6. Nick Cave and the Bad Seeds
[Bad Seed Ltd.]
After 35 years, Nick Cave never gets predictable. Just when you think you’ve heard it all from the Australian maestro, he throws another curveball of a record out there to confuse you. What he’s done on Skeleton Tree, however, is nothing short of astonishing. Here, Cave takes a subject that has fascinated him for decades, one which he has considered from arm’s length for years, and he lets us in on what he really feels.

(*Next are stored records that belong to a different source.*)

Lemma mutex_asserts : 2 ≤ a_val a → mutex_lock n m i = Err FAssert ∧ mutex_trylock m i = Err FAssert.
Proof.
  intros Hv. pose proof enter_run as He. rewrite (proj2 (Z.ltb_ge _ _)) in He by lia.
  unfold mutex_lock, mutex_trylock. by rewrite !(bind_Err _ _ _ _ He).
Qed.

Lemma mutex_too_deep : _holder x = t → a_val a < 2 → _depth x = 2 ^ 31 - 1 →
  mutex_lock n m i = Err FUndef ∧ mutex_trylock m i = Err FUndef.
Proof.
  intros Hh Hv Hmax. pose proof enter_run as He. rewrite (proj2 (Z.ltb_lt _ _)), bool_decide_true in He by done.
  assert (mutex_deeper m i = Err FUndef) as Herr by (unfold mutex_deeper, upd_mutex; rewrite Hx; cbn [_depth]; by rewrite Hmax).
  unfold mutex_lock, mutex_trylock. by rewrite !(bind_Ok _ _ _ _ _ He), !(bind_Err _ _ _ _ Herr).
Qed.

Lemma mutex_relock : _holder x = t → a_val a < 2 → _depth x < 2 ^ 31 - 1 →
   mutex_lock n m i = Ok (true, with_mutex m (mkMutex t (_depth x + 1)) i) ∧
   mutex_trylock m i = Ok (true, with_mutex m (mkMutex t (_depth x + 1)) i).
Proof.
  intros Hh Hv Hmax. pose proof enter_run as He. rewrite (proj2 (Z.ltb_lt _ _)), bool_decide_true in He by done.
  unfold mutex_lock, mutex_trylock. rewrite !(bind_Ok _ _ _ _ _ He), !(bind_Ok _ _ _ _ _ (mutex_deeper_run i m x Hx ltac:(lia))). by rewrite Hh.
Qed.

Lemma mutex_lock_waits : _holder x ≠ t → a_val a < 2 → mutex_lock n m i = mutex_wait n m t i.
Proof.
  intros Hh Hv. pose proof enter_run as He. rewrite (proj2 (Z.ltb_lt _ _)), bool_decide_false in He by congruence.
  unfold mutex_lock. by rewrite !(bind_Ok _ _ _ _ _ He).
Qed.

Lemma mutex_try_other : _holder x ≠ t → a_val a < 2 → _depth x < 2 ^ 31 - 1 →
  mutex_trylock m i =
    if 0 <? a_val a then Ok (true, with_mutex m (mkMutex t (_depth x + 1)) (set_vals (<[m := a_val a - 1]> (vals i)) i))
    else Ok (false, i).
Proof.
  intros Hh Hv Hmax. pose proof enter_run as He. rewrite (proj2 (Z.ltb_lt _ _)), bool_decide_false in He by congruence.
  destruct (trylock_run i Q m a Hr) as (i2 & Htry & _ & Hk & Hm & Hv2).
  unfold mutex_trylock. rewrite (bind_Ok _ _ _ _ _ He). rewrite (bind_Ok _ _ _ _ _ Htry). unfold sem_try.
  destruct (Z.ltb_spec 0 (a_val a)); cbn [fst when].
  - assert (i2 = set_vals (<[m := a_val a - 1]> (vals i)) i) as -> by (destruct i, i2; cbn in *; by simplify_eq).
    by rewrite (bind_Ok _ _ _ _ _ (mutex_take_run (set_vals (<[m := a_val a - 1]> (vals i)) i) m x t Hx ltac:(lia))).
  - assert (i2 = i) as -> by (destruct i, i2; cbn in *; by simplify_eq). done.
Qed.

Lemma mutex_wait_takes : 0 < a_val a →
  mutex_wait (S n) m t i =
    if decide (x = free) then Ok (true, with_mutex m (mkMutex t 1) (set_vals (<[m := a_val a - 1]> (vals i)) i)) else Err FAssert.
Proof.
  intros Hv. unfold mutex_wait. rewrite (bind_Ok _ _ _ _ _ (lock_takes i Q m a t y l1 l2 n Hr Hcur Hv)). cbn [when].
  pose proof (mutex_acquired_run (set_vals (<[m := a_val a - 1]> (vals i)) i) m x t Hx) as Ha. case_decide.
  - by rewrite (bind_Ok _ _ _ _ _ Ha).
  - by rewrite (bind_Err _ _ _ _ Ha).
Qed.

Lemma mutex_wait_busy : a_val a ≤ 0 → - 2 ^ 31 < a_val a - 1 →
  ∃ i1 Q1, lock_pass m i = Ok (false, i1) ∧ sem_rep i1 Q1 m (snd (sem_take t a)) ∧ mutexes i1 = mutexes i ∧ waits (kern i1) t ∧
    ∀ k2, scheduleInSemaphore (kern i1) = Ok ((), k2) →
      mutex_wait (S n) m t i = if decide (_curThread k2 = Some (Thr t)) then mutex_wait n m t (set_kern k2 i1)
                               else Ok (false, set_kern k2 i1).
Proof.
  intros Hv Hlow. destruct (lock_contended i Q m a t y l1 l2 n Hr Hcur Hv Hlow) as (i1 & Q1 & Hrun & Hr1 & Hm & Hw & _ & Hlock & _).
  exists i1, Q1. split_and!; [done..|]. intros k2 Hk2. specialize (Hlock k2 Hk2). unfold mutex_wait. case_decide as Hk.
  - unfold mbind, prog_bind. by rewrite Hlock.
  - by rewrite (bind_Ok _ _ _ _ _ Hlock).
Qed.

Lemma mutex_unlock_fails : 1 ≤ a_val a ∨ _holder x ≠ t ∨ _depth x ≤ 0 → mutex_unlock m i = Err FAssert.
Proof.
  intros Hbad. unfold mutex_unlock.
  by rewrite (bind_Err _ _ _ _ (mutex_leave_fails i m _ t x (rep_val _ _ _ _ Hr) (cur_is _ _ _ _ _ _ Hcur) Hx Hbad)).
Qed.

(** The end of the last [unlock] and of [destroy]. *)
Definition mutex_released (i' : ipc) : Prop :=
  mutexes i' = <[m := free]> (mutexes i) ∧ vals i' !! m = Some (a_val (sem_release a)) ∧
  ∀ u, u ∈ a_waiters a → _state <$> threads (kern i') !! u = Some Ready.

Lemma free_unlock : ∃ i', unlock m (with_mutex m free i) = Ok ((), i') ∧ mutex_released i'.
Proof.
  destruct (unlock_run (with_mutex m free i) Q m a ltac:(by apply sem_rep_with_mutex)) as (k' & Hrun & _ & Hth & _).
  eexists. split; [exact Hrun|]. split; [done|]. split; [apply lookup_insert_eq|].
  intros u Hu. cbn. rewrite Hth, foldl_awake, decide_True by (done || by eapply rep_nodup).
  destruct (rep_waiting _ _ _ _ Hr u Hu) as (z & Hz & _). cbn. by rewrite Hz.
Qed.

Lemma mutex_unlock_held : _holder x = t → a_val a < 1 → 0 < _depth x →
  if decide (_depth x = 1) then ∃ i', mutex_unlock m i = Ok ((), i') ∧ mutex_released i'
  else mutex_unlock m i = Ok ((), with_mutex m (mkMutex t (_depth x - 1)) i).
Proof.
  intros Hh Hv Hpos. destruct free_unlock as (i' & Hun & Hrel).
  pose proof (mutex_leave_run i m _ t x (rep_val _ _ _ _ Hr) (cur_is _ _ _ _ _ _ Hcur) Hx Hv Hh ltac:(lia)) as Hl.
  unfold mutex_unlock. case_decide.
  - exists i'. by rewrite (bind_Ok _ _ _ _ _ Hl).
  - by rewrite (bind_Ok _ _ _ _ _ Hl).
Qed.

Lemma mutex_destroy_run :
  if decide (_depth x < 0) then ∃ i', mutex_destroy m i = Ok ((), i') ∧ mutex_released i' else mutex_destroy m i = Ok ((), i).
Proof.
  destruct free_unlock as (i' & Hun & Hrel). unfold mutex_destroy.
  rewrite !(bind_Ok _ _ _ _ _ (mutex_of_run _ _ _ Hx)). destruct (decide (_depth x < 0)) as [Hneg|Hneg].
  - exists i'. split; [|done]. rewrite (proj2 (Z.ltb_lt _ _)) by done.
    by rewrite (bind_Ok _ _ _ _ _ (with_mutex_run i m x (λ _, free) Hx ltac:(cbn; lia))).
  - by rewrite (proj2 (Z.ltb_ge _ _)) by lia.
Qed.

End mutex_calls.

After years of hearing about death from Nick Cave, the Artist, we hear about it from Nick Cave, the man, and it’s a harrowing thing to experience.
While Skeleton Tree is rooted in a personal tragedy—the sudden death of Cave’s teenage son—it resonates as an album befit for 2016 as a whole. Here, Cave works with a dense, dark cloud ominously lurking in the background, reminding him that things will be different in a way he’s never experienced, and one that he isn’t prepared for. If anyone could find a more fitting metaphor for 2016 as a whole, I’d like to hear it.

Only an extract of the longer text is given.